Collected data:
··········
(** A property of the stored endpoints that the steps of these clusters keep. *)
Lemma reconciles_keep reqs w w' mc (P : list PrivateEndpointSpec → Prop) :
  all_stored r (λ _, wf_cluster) w → stored w (managementClusterName r) = Some mc →
  (∀ req wc es es', req ∈ reqs → stored w req = Some wc → NoDup (names es) → P es →
     touches (view mc wc) es es' → P es') →
  P (managed mc) → rtc (reconciles reqs) w w' →
  all_stored r (λ _, wf_cluster) w' ∧
  (∀ k c', stored w' k = Some c' → ∃ c, stored w k = Some c ∧ core (ac_Spec c') = core (ac_Spec c)) ∧
  ∀ mc', stored w' (managementClusterName r) = Some mc' → P (managed mc').
Proof.
  intros Hwf Hmc Hstep Hx Hr. revert w' Hr.
  refine (rtc_ind_r _ _ _ _).
  { split_and!; [done|eauto|]. intros mc' Hmc'. by assert (mc' = mc) as -> by congruence. }
  intros w1 w2 _ (req & Hreq & ->) (Hwf1 & Hcore & HP). split_and!; [by apply after_wf| |].
  - intros k c2 Hc2. destruct (after_core now r req w1 _ _ Hc2) as (c1 & Hc1 & E).
    destruct (Hcore k c1 Hc1) as (c & Hc & E').
    exists c. by rewrite E.
  - intros mc2 Hmc2. destruct (after_core now r req w1 _ _ Hmc2) as (mc1 & Hmc1 & _).
    assert (Hnd : NoDup (names (managed mc1))) by (apply wf_managed; by eapply Hwf1).
    specialize (HP mc1 Hmc1).
    destruct (store_step req w1 mc1 mc2 Hmc1 Hnd Hmc2) as [->|(wc1 & Hwc1 & Ht)]; [done|].
    destruct (Hcore _ _ Hwc1) as (wc & Hwc & _).
    rewrite (view_stored w w1 req mc wc mc1 wc1) in Ht by done. by eapply Hstep.
Qed.

(** C6: clusters do not disturb each other, on the API server.  When all endpoints of
a workload cluster are stored as the operator wants them, they stay stored through
any sequence of reconciliations of other clusters, with any errors, lost patches,
deletions and panics in them, as long as these clusters share no link name with it and
do not take its endpoints for their own. *)
Theorem store_isolation reqs k w w' mc wc mc' wc' :
  all_stored r (λ _, wf_cluster) w →
  stored w (managementClusterName r) = Some mc → stored w k = Some wc →
  (∀ req other, req ∈ reqs → stored w req = Some other →
    independent (view mc wc) (view mc other)) →
  settled (view mc wc) (managed mc) → rtc (reconciles reqs) w w' →
  stored w' (managementClusterName r) = Some mc' → stored w' k = Some wc' →
  view mc' wc' = view mc wc ∧ settled (view mc' wc') (managed mc').
Proof.
  intros Hwf Hmc Hwc Hind Hset Hr Hmc' Hwc'.
  destruct (reconciles_keep reqs w w' mc (settled (view mc wc))) as (_ & Hcore & Hset'); [done..| |done|done|].
  { intros req other es es' Hreq Ho Hnd Hs Ht l Hl.
    eapply touches_keeps_wanted; [by apply (Hind req)|done|done|done|by apply Hs]. }
  rewrite (view_stored w w' k mc wc mc' wc') by done. split; [done|]. by apply Hset'.
Qed.
(** ** No leak of endpoints *)

Definition link_names (x : Statics W) : list string :=
  (λ l, privateEndpointName (pl_Name l)) <$> links_for_mc x.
··········
What is being asked: The answer should be all the entries, restated with no word changed.

Response to the task:
(** A property of the stored endpoints that the steps of these clusters keep. *)
Lemma reconciles_keep reqs w w' mc (P : list PrivateEndpointSpec → Prop) :
  all_stored r (λ _, wf_cluster) w → stored w (managementClusterName r) = Some mc →
  (∀ req wc es es', req ∈ reqs → stored w req = Some wc → NoDup (names es) → P es →
     touches (view mc wc) es es' → P es') →
  P (managed mc) → rtc (reconciles reqs) w w' →
  all_stored r (λ _, wf_cluster) w' ∧
  (∀ k c', stored w' k = Some c' → ∃ c, stored w k = Some c ∧ core (ac_Spec c') = core (ac_Spec c)) ∧
  ∀ mc', stored w' (managementClusterName r) = Some mc' → P (managed mc').
Proof.
  intros Hwf Hmc Hstep Hx Hr. revert w' Hr.
  refine (rtc_ind_r _ _ _ _).
  { split_and!; [done|eauto|]. intros mc' Hmc'. by assert (mc' = mc) as -> by congruence. }
  intros w1 w2 _ (req & Hreq & ->) (Hwf1 & Hcore & HP). split_and!; [by apply after_wf| |].
  - intros k c2 Hc2. destruct (after_core now r req w1 _ _ Hc2) as (c1 & Hc1 & E).
    destruct (Hcore k c1 Hc1) as (c & Hc & E').
    exists c. by rewrite E.
  - intros mc2 Hmc2. destruct (after_core now r req w1 _ _ Hmc2) as (mc1 & Hmc1 & _).
    assert (Hnd : NoDup (names (managed mc1))) by (apply wf_managed; by eapply Hwf1).
    specialize (HP mc1 Hmc1).
    destruct (store_step req w1 mc1 mc2 Hmc1 Hnd Hmc2) as [->|(wc1 & Hwc1 & Ht)]; [done|].
    destruct (Hcore _ _ Hwc1) as (wc & Hwc & _).
    rewrite (view_stored w w1 req mc wc mc1 wc1) in Ht by done. by eapply Hstep.
Qed.

(** C6: clusters do not disturb each other, on the API server.  When all endpoints of
a workload cluster are stored as the operator wants them, they stay stored through
any sequence of reconciliations of other clusters, with any errors, lost patches,
deletions and panics in them, as long as these clusters share no link name with it and
do not take its endpoints for their own. *)
Theorem store_isolation reqs k w w' mc wc mc' wc' :
  all_stored r (λ _, wf_cluster) w →
  stored w (managementClusterName r) = Some mc → stored w k = Some wc →
  (∀ req other, req ∈ reqs → stored w req = Some other →
    independent (view mc wc) (view mc other)) →
  settled (view mc wc) (managed mc) → rtc (reconciles reqs) w w' →
  stored w' (managementClusterName r) = Some mc' → stored w' k = Some wc' →
  view mc' wc' = view mc wc ∧ settled (view mc' wc') (managed mc').
Proof.
  intros Hwf Hmc Hwc Hind Hset Hr Hmc' Hwc'.
  destruct (reconciles_keep reqs w w' mc (settled (view mc wc))) as (_ & Hcore & Hset'); [done..| |done|done|].
  { intros req other es es' Hreq Ho Hnd Hs Ht l Hl.
    eapply touches_keeps_wanted; [by apply (Hind req)|done|done|done|by apply Hs]. }
  rewrite (view_stored w w' k mc wc mc' wc') by done. split; [done|]. by apply Hset'.
Qed.
(** ** No leak of endpoints *)

Definition link_names (x : Statics W) : list string :=
  (λ l, privateEndpointName (pl_Name l)) <$> links_for_mc x.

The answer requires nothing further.